* **ENTRIES SHOWN**
(** C1.  The mode depends on the weekday alone.  On Sunday and
    Monday the run is in NEWS mode: it scrapes the news page, makes no
    market-data call, and calls the generator with the fixed topic
    "Global Financial Market News & Updates".  On every other day it is
    in MARKET mode: it fetches the market history, scrapes nothing, and
    any topic handed to the generator is "Nasdaq Market Review (DATE)"
    with DATE the date of the last bar; the generator is reached
    whenever the history is not empty. *)
Theorem C1_mode_by_weekday (cfg : config) (w : world) :
  let m := run_mode (run cfg w) in
  let t := run_trace (run cfg w) in
  match now_day w with
  | Sunday | Monday =>
      (isoweekday (now_day w) = 7 \/ isoweekday (now_day w) = 1)%Z
  | _ => (2 <= isoweekday (now_day w) <= 6)%Z
  end
  /\
  match now_day w with
  | Sunday | Monday =>
      m = NEWS
      /\ In (HttpGet (py "https://www.google.com/finance")) t
      /\ ~ In YFinanceHistory t
      /\ In (Print (PGenerating (py "Global Financial Market News & Updates"))) t
      /\ (forall topic, In (Print (PGenerating topic)) t ->
          topic = py "Global Financial Market News & Updates")
  | _ =>
      m = MARKET
      /\ In YFinanceHistory t
      /\ (forall url, ~ In (HttpGet url) t)
      /\ (forall topic, In (Print (PGenerating topic)) t ->
          exists rest last_day,
            history w = rest ++ [last_day]
            /\ topic = py "Nasdaq Market Review ("
                         ++ strftime_Ymd (name last_day) ++ py ")")
      /\ (history w <> [] -> exists topic, In (Print (PGenerating topic)) t)
  end.
Proof.
  assert (News :
    select_mode (weekday (now_day w)) = NEWS ->
    run_mode (run cfg w) = NEWS
    /\ In (HttpGet (py "https://www.google.com/finance")) (run_trace (run cfg w))
    /\ ~ In YFinanceHistory (run_trace (run cfg w))
    /\ In (Print (PGenerating news_topic)) (run_trace (run cfg w))
    /\ (forall topic, In (Print (PGenerating topic)) (run_trace (run cfg w)) ->
        topic = news_topic)).
  { intro Hm. unfold main. rewrite Hm.
    pose proof (scraper_result_truthy (finance_page w)) as Htr.
    destruct (Scraper.get_google_finance_news (finance_page w)) as [data t1] eqn:Es.
    pose proof (generate_and_post_trace cfg w news_topic data) as Ht.
    pose proof (generate_and_post_announces cfg w news_topic data Htr) as Ha.
    destruct (generate_and_post b64encode cfg w news_topic data) as [r t2].
    simpl in Ht, Ha, Htr. unfold run_mode, run_trace. simpl.
    assert (Et1 : t1 = [Print PFetchingNews; HttpGet Scraper.finance_url]
                  \/ t1 = [Print PFetchingNews; HttpGet Scraper.finance_url;
                           Print PErrorFetchingNews]).
    { unfold Scraper.get_google_finance_news in Es.
      destruct (finance_page w) as [|p]; [injection Es as _ <-; now right|].
      destruct (Scraper.digest p); injection Es as _ <-; auto. }
    rewrite Forall_forall in Ht.
    repeat split.
    - right. right. apply in_or_app. left.
      destruct Et1 as [-> | ->]; simpl; auto.
    - intros [H|[H|H]]; try discriminate.
      apply in_app_or in H as [H|H].
      + destruct Et1 as [-> | ->]; simpl in H; intuition discriminate.
      + apply Ht in H as [H _]. discriminate.
    - right. right. apply in_or_app. now right.
    - intros topic [H|[H|H]]; try discriminate.
      apply in_app_or in H as [H|H].
      + destruct Et1 as [-> | ->]; simpl in H; intuition discriminate.
      + apply Ht in H as [_ H]. now apply H. }
  assert (Market :
    select_mode (weekday (now_day w)) = MARKET ->
    run_mode (run cfg w) = MARKET
    /\ In YFinanceHistory (run_trace (run cfg w))
    /\ (forall url, ~ In (HttpGet url) (run_trace (run cfg w)))
    /\ (forall topic, In (Print (PGenerating topic)) (run_trace (run cfg w)) ->
        exists rest last_day,
          history w = rest ++ [last_day]
          /\ topic = py "Nasdaq Market Review ("
                       ++ strftime_Ymd (name last_day) ++ py ")")
    /\ (history w <> [] ->
        exists topic, In (Print (PGenerating topic)) (run_trace (run cfg w)))).
  { intro Hm. unfold main. rewrite Hm. unfold get_nasdaq_data.
    destruct (list_snoc_cases _ (history w)) as [E|(rest & last & E)]; rewrite E.
    - simpl. unfold run_mode, run_trace. simpl. repeat split.
      + auto.
      + intros url H. simpl in H. intuition discriminate.
      + intros topic H. simpl in H. intuition discriminate.
      + intro H. now contradiction H.
    - rewrite nasdaq_snapshot_nonempty.
      set (d := {| date := strftime_Ymd (name last) |}).
      pose proof (generate_and_post_trace cfg w
                    (market_topic d) (data_context float_str d)) as Ht.
      pose proof (generate_and_post_announces cfg w
                    (market_topic d) (data_context float_str d)
                    (data_context_truthy d)) as Ha.
      destruct (generate_and_post b64encode cfg w (market_topic d)
                  (data_context float_str d)) as [r t2].
      simpl in Ht, Ha. unfold run_mode, run_trace. simpl.
      rewrite Forall_forall in Ht.
      repeat split.
      + auto.
      + intros url [H|[H|[H|[H|H]]]]; try discriminate.
        apply Ht in H as [H _]. discriminate.
      + intros topic [H|[H|[H|[H|H]]]]; try discriminate.
        apply Ht in H as [_ H]. exists rest, last. split; [reflexivity|].
        now apply H.
      + intros _. exists (market_topic d). auto. }
  intros m t. subst m t.
  destruct (now_day w) eqn:Ed;
    (split; [vm_compute; intuition discriminate|]);
    first [apply News; reflexivity | apply Market; reflexivity].
Qed.

(** C5.  In MARKET mode with an empty price series the snapshot
    fetcher returns [None] without raising, and the run ends by its
    early return: it announces no topic, calls no model and posts
    nothing. *)
Theorem C5_empty_series_halts (cfg : config) (w : world) :
  select_mode (weekday (now_day w)) = MARKET ->
  history w = [] ->
  get_nasdaq_data strftime_Ymd (history w)
  = (Ok None, [Print PFetchingNasdaq; YFinanceHistory])
  /\ run cfg w
     = (MARKET, Ok tt,
        [Print PStarting; Print PModeMarket; Print PFetchingNasdaq;
         YFinanceHistory; Print PFailedFetch])
  /\ existsb is_generating (run_trace (run cfg w)) = false
  /\ existsb is_model_call (run_trace (run cfg w)) = false
  /\ existsb is_post (run_trace (run cfg w)) = false.
Proof.
  intros Hm Hh. unfold main. rewrite Hm, Hh. repeat split.
Qed.

(** C7.  When the base URL, the user name or the application password
    is missing (unset, or empty), the publisher returns [False] at once:
    its whole effect is two diagnostics, no request is issued, and the
    result does not depend on the encoder of the auth header. *)
Theorem C7_missing_credentials_no_request
    (cfg : config) (wp : pystr -> pystr -> pystr -> pystr -> post_outcome)
    (title content : pystr) :
  truthy_opt (WP_URL cfg) = false
  \/ truthy_opt (WP_USERNAME cfg) = false
  \/ truthy_opt (WP_APP_PASSWORD cfg) = false ->
  post_to_wordpress b64encode cfg wp title content
  = (Ok false, [Print PPosting; Print PCredentialsMissing])
  /\ existsb is_network
       (snd (post_to_wordpress b64encode cfg wp title content)) = false.
Proof.
  intro H. unfold post_to_wordpress.
  assert (E : negb (truthy_opt (WP_URL cfg))
              || negb (truthy_opt (WP_USERNAME cfg))
              || negb (truthy_opt (WP_APP_PASSWORD cfg)) = true).
  { destruct H as [-> | [-> | ->]]; simpl;
      rewrite ?orb_true_r; reflexivity. }
  rewrite E. split; reflexivity.
Qed.

(** When the model call raises, nothing is posted. *)
Lemma generation_exception_not_published (cfg : config) (w : world) :
  truthy_opt (GEMINI_API_KEY cfg) = true ->
  (forall p, model_reply w p = None) ->
  existsb is_post (run_trace (run cfg w)) = false.
Proof.
  intros Hk Hr.
  assert (T : forall topic data,
             existsb is_post (snd (shared_tail cfg w topic data)) = false).
  { intros topic data. unfold generate_and_post, generate_blog_content.
    rewrite Hk, Hr. simpl. destruct (truthy data); reflexivity. }
  unfold main, run_trace.
  destruct (select_mode _).
  - destruct (Scraper.get_google_finance_news (finance_page w)) as [data t1] eqn:Es.
    specialize (T news_topic data).
    destruct (generate_and_post b64encode cfg w news_topic data) as [r t2].
    simpl in *. rewrite existsb_app, T, orb_false_r.
    unfold Scraper.get_google_finance_news in Es.
    destruct (finance_page w) as [|p]; [injection Es as _ <-; reflexivity|].
    destruct (Scraper.digest p); injection Es as _ <-; reflexivity.
  - unfold get_nasdaq_data.
    destruct (nasdaq_snapshot strftime_Ymd (history w)) as [[d|]|];
      try reflexivity.
    specialize (T (market_topic d) (data_context float_str d)).
    destruct (generate_and_post b64encode cfg w (market_topic d)
                (data_context float_str d)) as [r t2].
    simpl in *. exact T.
Qed.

* **YOUR OBJECTIVE**
Please report only the count of lines in the entries above where the word "returns" appears.

* **RESPONSE TO THIS TASK**
2